(** * Backtest engine and live signal generators: a shallow embedding

    The Python sources embedded here are
    - [panel_modules/backtest_simulator.py]   (trade simulator, statistics),
    - [panel_modules/backtest_indicators.py]  (RSI, SMA, EMA, MACD and
      volume spikes over pandas Series),
    - [panel_modules/backtest_strategies.py]  (the RSI, SMA, range, scalping
      and MACD evaluators, the row decision of the Bollinger evaluator),
    - [panel_modules/backtest_results.py]     (ranking and persistence),
    - [panel_modules/pages/backtest_page.py]  (the combinations and the
      tests of an optimisation run, its save step),
    - [signals/bollinger_bands_30min.py] and [signals/support_resistance_1h.py]
      (the decision part of the two live generators; the pivots, clusters
      and levels of the second).

    Numbers.  Python floats are modelled by exact rationals [Q]: rounding is
    outside the model.  A cell of a pandas Series is a [cell]: a rational, or
    one of the special values NaN, +inf, -inf that pandas arithmetic produces
    (NaN is pandas' not-available marker).  Scalar division is [Qdiv]: every
    scalar the sources divide by is read from a DataFrame or produced by
    numpy, whose division does not raise; at a zero divisor numpy yields inf
    or nan, which a rational cannot be, and [Qdiv] yields 0 (prices, bands
    and levels of market data are positive).  Python ints used as counts are
    [nat]. *)

From Stdlib Require Import List String ZArith QArith Qabs Qminmax Lqa Lia Bool
  Permutation Sorted Arith.
Import ListNotations.

Local Open Scope Q_scope.

(** ** Comparisons of rationals as the booleans Python computes *)

Definition Qlt_bool (x y : Q) : bool := negb (Qle_bool y x).

(** The builtins [max(a, b)] and [min(a, b)]: the second argument is
    returned only when it is strictly larger (smaller). *)
Definition py_max (a b : Q) : Q := if Qlt_bool a b then b else a.
Definition py_min (a b : Q) : Q := if Qlt_bool b a then b else a.

(** ** Cells of a pandas Series *)

Inductive cell : Type :=
| NaN
| PInf
| NInf
| Fin (q : Q).

(** [pd.isna]. *)
Definition isna (c : cell) : bool :=
  match c with NaN => true | _ => false end.

(** [a <= b], [a >= b], [a < b], [a > b] on float cells: every comparison
    with NaN is false. *)
Definition cell_le (a b : cell) : bool :=
  match a, b with
  | NaN, _ | _, NaN => false
  | NInf, _ => true
  | _, PInf => true
  | PInf, _ => false
  | _, NInf => false
  | Fin x, Fin y => Qle_bool x y
  end.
-*-*-
What is needed — Please copy the lines above from the line with "Permutation Sorted Arith." up to and including the line with "returned only when", exactly as written and with nothing else.

The answer —
  Permutation Sorted Arith.
Import ListNotations.

Local Open Scope Q_scope.

(** ** Comparisons of rationals as the booleans Python computes *)

Definition Qlt_bool (x y : Q) : bool := negb (Qle_bool y x).

(** The builtins [max(a, b)] and [min(a, b)]: the second argument is
    returned only when it is strictly larger (smaller). *)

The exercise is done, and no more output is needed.